- Born: May 6, 1971 (age 55) Bemidji, Minnesota, U.S.

Team
- Curling club: Bemidji CC, Bemidji, Minnesota
- Skip: Eric Fenson
- Third: Josh Bahr
- Second: Jon Chandler
- Lead: Mark Haluptzok

Curling career
- World Championship appearances: 1 (2003)

= Eric Fenson =

American curler

Eric Fenson (born May 6, 1971, in Bemidji, Minnesota) is an American curler. He lives in Bemidji and curls out of the Bemidji Curling Club. He is a former national champion, and skips his own team.

==Career==
Fenson began curling at the age of ten.

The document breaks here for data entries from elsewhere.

(* ===== verification/_CoqProject ===== *)
-Q . S2P
Prelude.v
GtidInterval.v
Uuid.v
SidMap.v
GtidSet.v
NumText.v
Bytes.v
GtidCodec.v
GtidText.v
GtidState.v
GtidSpec.v
GtidSystem.v
GtidWait.v
Decimal.v
DecimalArith.v
DecimalSub.v
DecimalMul.v
DecimalDigits.v
DecimalBin.v
DecimalStore.v
DecimalInt.v
DecimalRound.v
DecimalRounding.v
DecimalText.v
DecimalShift.v
DecimalShifting.v
DecimalParse.v
DecimalDiv.v
DecimalDivision.v
MyTime.v
MyDecimal.v
MyDecimalSpec.v
SqlTime.v
Calendar.v
TimePacked.v
SqlTimeSpec.v
Lemma git_enumerates_witness :
  exists r, (forall fuel, (length r <= fuel)%nat ->
      git_collect fuel ex_set (git_new ex_set) = Some r) /\
    StronglySorted gtid_lt r /\
    (forall sidno gno, (sidno, gno) ∈ r <-> gs_has ex_set sidno gno) /\
    (Gtid_set_is_empty ex_set = true <-> r = []).
Proof. apply git_enumerates, ex_set_wf. Defined.
(** C39: [my_strtoll10] reads the decimal number at the front of a text, be the
    text delimited by [endptr] or by a zero byte: blanks, a sign, digits.
    Without digits it reports EDOM and consumes nothing.  A magnitude up to
    [2^64 - 1], or [2^63] for a negative number, is returned exactly, with the
    position after its last digit; a larger one is reported as ERANGE.  The
    conversion in three parts of nine, nine and two digits never loses or
    invents a digit. *)
Theorem my_strtoll10_correct nptr endptr text :
  Forall (fun c => 0 <= c < 256) nptr ->
  match endptr with
  | Some e => (e <= length nptr)%nat /\ text = take e nptr
  | None => text = nptr /\ (0 ∉ nptr) /\ Z.of_nat (length nptr) < 65535
  end ->
  let '(negative, pos, ds) := decimal_ref text in
  (ds = [] -> my_strtoll10 nptr endptr = strtoll_no_conv) /\
  (ds <> [] -> strtoll_answer negative (of_digits 10 ds) (pos + length ds)
                 (my_strtoll10 nptr endptr)).
Proof. apply my_strtoll10_spec. Qed.

(** " -12x" of which the first four characters are the number field. *)
Definition ex_number : list Z := [32; 45; 49; 50; 120].

Lemma my_strtoll10_correct_witness :
  decimal_ref (take 4 ex_number) = (true, 2%nat, [1; 2]) /\
  strtoll_answer true (of_digits 10 [1; 2]) 4 (my_strtoll10 ex_number (Some 4%nat)).
Proof.
  split; [reflexivity|].
  pose proof (my_strtoll10_correct ex_number (Some 4%nat) (take 4 ex_number)) as H.
  assert (Hb : Forall (fun c => 0 <= c < 256) ex_number)
    by (repeat (apply Forall_cons; split; [lia|]); constructor).
  assert (He : (4 <= length ex_number)%nat) by (vm_compute; lia).
  specialize (H Hb (conj He eq_refl)).
  destruct (decimal_ref (take 4 ex_number)) as [[negative pos] ds] eqn:E.
  vm_compute in E. injection E as <- <- <-. apply H. discriminate.
Defined.
Lemma run_op_edit gs op gs' : run_op gs op = Some gs' -> cache_edit gs gs'.
Proof.
  destruct op; simpl.
  - intros [= <-]. apply ensure_sidno_edit.
  - unfold _add_gtid. destruct (iterate gs sidno) as [l|] eqn:El; [|done]. simpl.
    destruct (add_gno_interval _ _ _ _) as [[it p]|] eqn:E; [|done]. intros [= <-].
    eapply write_back_edit; [done|]. left. by eapply add_gno_interval_cached.
  - unfold _remove_gtid. case_decide; [|intros [= <-]; apply cache_edit_refl].
    destruct (iterate gs sidno) as [l|] eqn:El; [|done]. simpl.
    destruct (remove_gno_interval _ _ _ _) as [[it p]|] eqn:E; [|done]. intros [= <-].
    eapply write_back_edit; [done|]. left. by eapply remove_gno_interval_cached.
  - destruct (add_same_loop _ _ _) as [gs1|] eqn:E; [|done]. simpl. intros [= <-].
    eapply cache_edit_trans; [apply ensure_sidno_edit|by eapply add_same_loop_edit].
  - apply remove_same_loop_edit.
  - intros [= <-]. by left.
Qed.

Lemma run_ops_edit ops : forall gs gs', run_ops gs ops = Some gs' -> cache_edit gs gs'.
Proof.
  induction ops as [|op ops IH]; intros gs gs'; simpl; [intros [= <-]; apply cache_edit_refl|].
  destruct (run_op gs op) as [gs1|] eqn:E; [|done]. simpl. intros H.
  eapply cache_edit_trans; [by eapply run_op_edit|by apply IH].
Qed.

Lemma get_string_length_ok gs sf :
  cache_ok gs ->
  fst (get_string_length gs sf) = compute_string_length gs (default default_string_format sf) /\
  cache_ok (snd (get_string_length gs sf)) /\
  m_intervals (snd (get_string_length gs sf)) = m_intervals gs.
Proof.
  unfold get_string_length, cache_ok. intros H.
  destruct (cached_string (gs_store gs)) as [[sf' len]|] eqn:E.
  - case_decide as Hd; simpl; [|done]. subst. by rewrite E.
  - done.
Qed.
End cache.

(** ** Properties *)

Lemma create_new_chunk_grows m gs n p :
  sid_map_wf m -> gs_wf gs -> gs_fits m gs -> create_new_chunk n (gs_store gs) = Some p ->
  gs_grows m gs m (mk_Gtid_set (m_intervals gs) p).
Proof.
  intros Hm Hwf Hf. unfold create_new_chunk. destruct (Z.ltb_spec n 1); [done|]. intros [= <-].
  unfold gs_grows. split_and!; try done. unfold gs_nodes, balance. simpl.
  rewrite length_app, length_replicate. lia.
Qed.

Lemma COLON_skip s : COLON ∈ s -> COLON ∈ SKIP_WHITESPACE s.
Proof.
  unfold SKIP_WHITESPACE. induction s as [|c s IH]; simpl; [done|].
  destruct (my_isspace c) eqn:E; [|done]. intros [<-|H]%elem_of_cons; [by vm_compute in E|by apply IH].
Qed.

Lemma count_colons_spec s : COLON ∈ s <-> 1 <= count_colons s.
Proof.
  unfold count_colons. induction s as [|c s IH]; [split; [intros []%elem_of_nil|simpl; lia]|].
  rewrite elem_of_cons, filter_cons, IH. case_decide as Hd; simpl; [|intuition congruence].
  split; [lia|]. intros _. by left.
Qed.

(** C38: The parser and the validator agree: called without a place for the word
    ANONYMOUS, [add_gtid_text] succeeds on texts [is_valid] accepts and fails on
    texts [is_valid] rejects, and in both cases the invariants of set and map
    hold afterwards, nothing is lost from the set and no interval node leaks.  The
    only other outcome is the chunk without nodes that is written to when the set
    has no chunk yet and the text no colon; see [add_gtid_text_empty_chunk]. *)
Theorem add_gtid_text_is_valid text gs m :
  sid_map_wf m -> gs_wf gs -> gs_fits m gs -> Forall is_byte text ->
  match add_gtid_text text (mk_text_state gs m None) with
  | Ok st' _ => Gtid_set_is_valid text = true /\ gs_grows m gs (ts_map st') (ts_set st')
  | Err st' => Gtid_set_is_valid text = false /\ gs_grows m gs (ts_map st') (ts_set st')
  | UB => chunks (gs_store gs) = [] /\ COLON ∉ text
  end.
Proof.
  intros Hm Hwf Hf Hb. unfold add_gtid_text, Gtid_set_is_valid. cbn [ts_set ts_map ts_anonymous].
  assert (Hb' : Forall is_byte (SKIP_WHITESPACE text)).
  { eapply Forall_suffix; [apply SKIP_WHITESPACE_suffix|done]. }
  pose proof (COLON_skip text) as Hcol.
  set (s := SKIP_WHITESPACE text) in *. destruct s as [|c r] eqn:Es.
  { split; [done|]. by apply gs_grows_refl. }
  assert (Hgo : forall gs1, gs_grows m gs m gs1 ->
    match text_sids (length (c :: r)) (c :: r) (mk_text_state gs1 m None) with
    | Ok st' _ => valid_sids (length (c :: r)) (c :: r) = true /\ gs_grows m gs (ts_map st') (ts_set st')
    | Err st' => valid_sids (length (c :: r)) (c :: r) = false /\ gs_grows m gs (ts_map st') (ts_set st')
    | UB => chunks (gs_store gs) = [] /\ COLON ∉ text
    end).
  { intros gs1 Hg. pose proof Hg as (W1 & M1 & F1 & _).
    pose proof (text_sids_spec (length (c :: r)) (c :: r) (mk_text_state gs1 m None)
      ltac:(by split_and!) Hb' (le_n _)) as H.
    destruct (text_sids _ _ _) as [st' ?|st'|]; [| |done]; destruct H as [H1 H2];
      (split; [by apply H2|]); by eapply gs_grows_trans. }
  destruct (chunks (gs_store gs)) as [|n ns] eqn:Ec; [|by apply Hgo, gs_grows_refl].
  destruct (create_new_chunk _ (gs_store gs)) as [p|] eqn:Ep; simpl.
  - by apply Hgo, (create_new_chunk_grows m gs (count_colons (c :: r))).
  - split; [done|]. intros Hch%Hcol%count_colons_spec. unfold create_new_chunk in Ep. destruct (Z.ltb_spec (count_colons (c :: r)) 1); [lia|done].
Qed.

(** "03030303-0303-0303-0303-030303030303:5-7:2" *)
Definition ex_text : list Z :=
  Uuid_to_string (ex_sid 3) ++ [COLON; 53; DASH; 55; COLON; 50].

Lemma add_gtid_text_is_valid_witness :
  exists st', add_gtid_text ex_text (mk_text_state Gtid_set_new ex_map None) = Ok st' tt /\
    Gtid_set_is_valid ex_text = true /\ gs_grows ex_map Gtid_set_new (ts_map st') (ts_set st').
Proof.
  pose proof (add_gtid_text_is_valid ex_text Gtid_set_new ex_map ex_map_wf) as H.
  assert (Hb : Forall is_byte ex_text) by (apply bytes_check; vm_compute; reflexivity).
  specialize (H (Forall_nil_2 _) (new_fits _) Hb).
  destruct (add_gtid_text ex_text (mk_text_state Gtid_set_new ex_map None)) as [st' []|st'|] eqn:E.
  - exists st'. split; [reflexivity|exact H].
  - vm_compute in E. discriminate E.
  - vm_compute in E. discriminate E.
Defined.

(** If no chunk is allocated yet and the text has no colon, [add_gtid_text]
    allocates a chunk for zero intervals and writes in front of its first
    node, even for texts [is_valid] rejects. *)
Theorem add_gtid_text_empty_chunk text gs m anonymous :
  chunks (gs_store gs) = [] -> SKIP_WHITESPACE text <> [] -> (COLON ∉ text) ->
  add_gtid_text text (mk_text_state gs m anonymous) = UB.
Proof.
  intros Hc Hs Hcol. unfold add_gtid_text. cbn [ts_set ts_map ts_anonymous]. rewrite Hc.
  destruct (SKIP_WHITESPACE text) as [|c r] eqn:E; [done|].
  unfold create_new_chunk. destruct (Z.ltb_spec (count_colons (c :: r)) 1) as [_|H]; [done|].
  exfalso. apply Hcol. rewrite <- E in H. apply count_colons_spec in H.
  by eapply elem_of_suffix; [|apply SKIP_WHITESPACE_suffix].
Qed.

Lemma add_gtid_text_empty_chunk_witness :
  add_gtid_text [COMMA] (mk_text_state Gtid_set_new Sid_map_new None) = UB.
Proof.
  apply add_gtid_text_empty_chunk; [reflexivity|discriminate|].
  intros H%count_colons_spec. vm_compute in H. by apply H.
Defined.

Lemma sids_to_string_first gs m sorted :
  sid_map_wf m -> Forall (fun k : nat => 1 <= k <= sid_map_max_sidno m)%nat sorted ->
  let t := sids_to_string gs m default_string_format true sorted in
  t = [] \/ SKIP_WHITESPACE t = t /\ COLON ∈ t.
Proof.
  intros Hm. induction sorted as [|k sorted IH]; intros Hr; [by left|]. cbv zeta in *.
  apply Forall_cons in Hr as [Hk Hr]. cbn [sids_to_string]. rewrite contains_sidno_intervals.
  destruct (intervals_of gs k) as [|iv l]; [by apply IH|]. right. cbn [app].
  pose proof (sidno_to_sid_wf m k Hm Hk) as Hu. split.
  - apply SKIP_WHITESPACE_stop. intros c r E.
    match type of E with _ ++ ?s = _ => destruct (Uuid_to_string_head _ s Hu) as (c' & r' & E' & _ & Hsp) end.
    rewrite E' in E. by injection E as <- <-.
  - apply elem_of_app. right. by left.
Qed.

Lemma to_string_default gs m :
  sid_map_wf m -> gs_wf gs -> gs_fits m gs ->
  Gtid_set_to_string gs m None = sids_to_string gs m default_string_format true (_sorted m).
Proof.
  intros Hm Hwf Hf. unfold Gtid_set_to_string. simpl. rewrite app_nil_r.
  destruct (Gtid_set_is_empty gs) eqn:E; [|done].
  pose proof (to_string_length gs m None Hm Hwf Hf (proj1 string_formats_wf)) as Hl.
  pose proof (sids_to_string_length default_string_format (proj1 string_formats_wf) gs m (_sorted m)
    true Hwf Hm (proj2 (sid_sorted_map m Hm))) as Hb. cbv zeta in Hb.
  rewrite !zsum_sidnos in Hb by (done || apply sid_length_nil).
  apply is_empty_sid_count in E. rewrite (zsum_sid_length_none _ _ E), E in Hb.
  symmetry. apply nil_length_inv. simpl in Hb. lia.
Qed.

(** C33: Parsing is the inverse of printing.  [add_gtid_text], given what
    [to_string] prints in the default format, adds to any set, over any other
    map, exactly the identifiers of the printed set. *)
Theorem to_string_parse_roundtrip gs m gs0 m0 :
  sid_map_wf m -> gs_wf gs -> gs_fits m gs ->
  sid_map_wf m0 -> gs_wf gs0 -> gs_fits m0 gs0 ->
  exists st',
    add_gtid_text (Gtid_set_to_string gs m None) (mk_text_state gs0 m0 None) = Ok st' tt /\
    ts_wf st' /\ gs_nodes (ts_set st') = gs_nodes gs0 /\
    forall sid g, gs_has_sid (ts_map st') (ts_set st') sid g <->
      gs_has_sid m0 gs0 sid g \/ gs_has_sid m gs sid g.
Proof.
  intros Hm Hwf Hf Hm0 Hwf0 Hf0. rewrite to_string_default by done.
  pose proof (sid_sorted_map m Hm) as [_ Hr].
  set (t := sids_to_string gs m default_string_format true (_sorted m)).
  assert (Hgo : forall gs1, gs_grows m0 gs0 m0 gs1 ->
    (forall sid g, gs_has_sid m0 gs1 sid g <-> gs_has_sid m0 gs0 sid g) -> exists st',
      text_sids (length t) t (mk_text_state gs1 m0 None) = Ok st' tt /\
      ts_wf st' /\ gs_nodes (ts_set st') = gs_nodes gs0 /\
      forall sid g, gs_has_sid (ts_map st') (ts_set st') sid g <->
        gs_has_sid m0 gs0 sid g \/ gs_has_sid m gs sid g).
  { intros gs1 (W1 & M1 & F1 & N1 & _) H1.
    destruct (text_sids_print gs m (_sorted m) true (length t) (mk_text_state gs1 m0 None))
      as (st' & E & W & N & H); try done.
    exists st'. split_and!; [done|done|by rewrite N|]. intros sid g.
    rewrite H, has_among_sorted by done. cbn [ts_map ts_set]. by rewrite H1. }
  unfold add_gtid_text. cbn [ts_set ts_map ts_anonymous].
  destruct (sids_to_string_first gs m (_sorted m) Hm Hr) as [E|[E Hc]]; fold t in E |- *.
  { destruct (Hgo gs0) as (st' & Es & H); [by apply gs_grows_refl|done|].
    rewrite E in *. simpl in *. injection Es as <-. by eexists. }
  fold t in Hc. rewrite E. apply count_colons_spec in Hc.
  destruct t as [|c r] eqn:Et; [by vm_compute in Hc|]. rewrite <- Et in *.
  destruct (chunks (gs_store gs0)) as [|n ns] eqn:Ec; [|apply Hgo; [by apply gs_grows_refl|done]].
  destruct (create_new_chunk (count_colons t) (gs_store gs0)) as [p|] eqn:Ep; simpl.
  - apply Hgo; [by apply (create_new_chunk_grows m0 gs0 (count_colons t))|done].
  - unfold create_new_chunk in Ep. destruct (Z.ltb_spec (count_colons t) 1); [lia|done].
Qed.

Lemma to_string_parse_roundtrip_witness :
  exists st',
    add_gtid_text (Gtid_set_to_string ex_set ex_map None) (mk_text_state ex_set' ex_map' None) =
      Ok st' tt /\
    ts_wf st' /\ gs_nodes (ts_set st') = gs_nodes ex_set' /\
    forall sid g, gs_has_sid (ts_map st') (ts_set st') sid g <->
      gs_has_sid ex_map' ex_set' sid g \/ gs_has_sid ex_map ex_set sid g.
Proof.
  apply to_string_parse_roundtrip;
    [apply ex_map_wf|apply ex_set_wf|vm_compute; lia|apply ex_map'_wf|apply ex_set'_wf|vm_compute; lia].
Defined.
(* ===== verification/GtidState.v ===== *)
(** * Ownership and execution of GTIDs

    [Owned_gtids] ([sql/rpl_gtid_owned.cc]), [Gtid_state]
    ([sql/rpl_gtid_state.cc]) and the part of [sql/rpl_gtid_execution.cc] that
    sets GTID_NEXT: which GTIDs were executed, which session owns a GTID, and
    how ownership is acquired, turned into execution at commit, and released at
    rollback.

    Every operation runs under [global_sid_lock] and the lock of the SIDNO it
    works on, so it is one atomic step; a session that has to wait releases the
    locks, other steps happen, and it starts over.  GTID_NEXT_LIST is compiled
    out of the server and not modelled; nor are allocation failures, the
    performance schema and the session trackers.  [None] is an access outside
    of an array, or a use of an uninitialised search state. *)

From Stdlib Require Import ZArith Lia.
From stdpp Require Import sorting base numbers option gmap tactics list.
From S2P Require Import Prelude GtidInterval Uuid SidMap GtidSet GtidText.

#[local] Open Scope Z_scope.

(** ** Owned_gtids

    One hash per SIDNO, from GNO to owner; several nodes may have one GNO.  A
    hash is the list of its nodes in the order a search meets them. *)

Record Node := mk_Node { node_gno : Z; node_owner : Z }.

#[export] Instance Node_eq_dec : EqDecision Node.
Proof. solve_decision. Defined.

Abbreviation Owned_gtids := (list (list Node)).

Definition get_hash (og : Owned_gtids) (sidno : rpl_sidno) : option (list Node) :=
  match sidno with O => None | S i => og !! i end.

Definition owned_max_sidno (og : Owned_gtids) : rpl_sidno := length og.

He was a state junior champion and state champion, and competed in the United States Men's Junior Curling Championship, finishing third in 1990 and winning the championship in 1991 and 1992. He won a bronze medal at the 1991 World Junior Curling Championships, which he was named 1991 USCA Male Athlete of the Year for, and finished fifth in 1992. He appeared at his first national men's championship in 1996, and participated in the 1998, 1999 and 2001 national championships, with his best finish as a semifinalist in 1999. In 2003, with his brother Pete skipping, Fenson won the national championship and participated in the 2003 Ford World Men's Curling Championship, finishing eighth. The next year, his team finished as runners-up in the nationals to Jason Larway.

Fenson then left his brother's team and joined Scott Baird. With his new team, he participated in the 2005 United States Olympic Curling Trials, finishing fifth. In 2010, he joined Mike Farbelow to participate in the nationals, and finished as a runner-up. Fenson, under Farbelow, then attempted to qualify for the nationals in 2011, but did not advance past the Challenge Round. Fenson then formed his own team, and made it through the qualifying rounds of the 2012 National Championships, qualifying for the nationals via the Challenge Round.

==Personal life==
Fenson graduated from Bemidji State University with a bachelor's degree in business administration. Fenson owns a carpet and upholstery cleaning company.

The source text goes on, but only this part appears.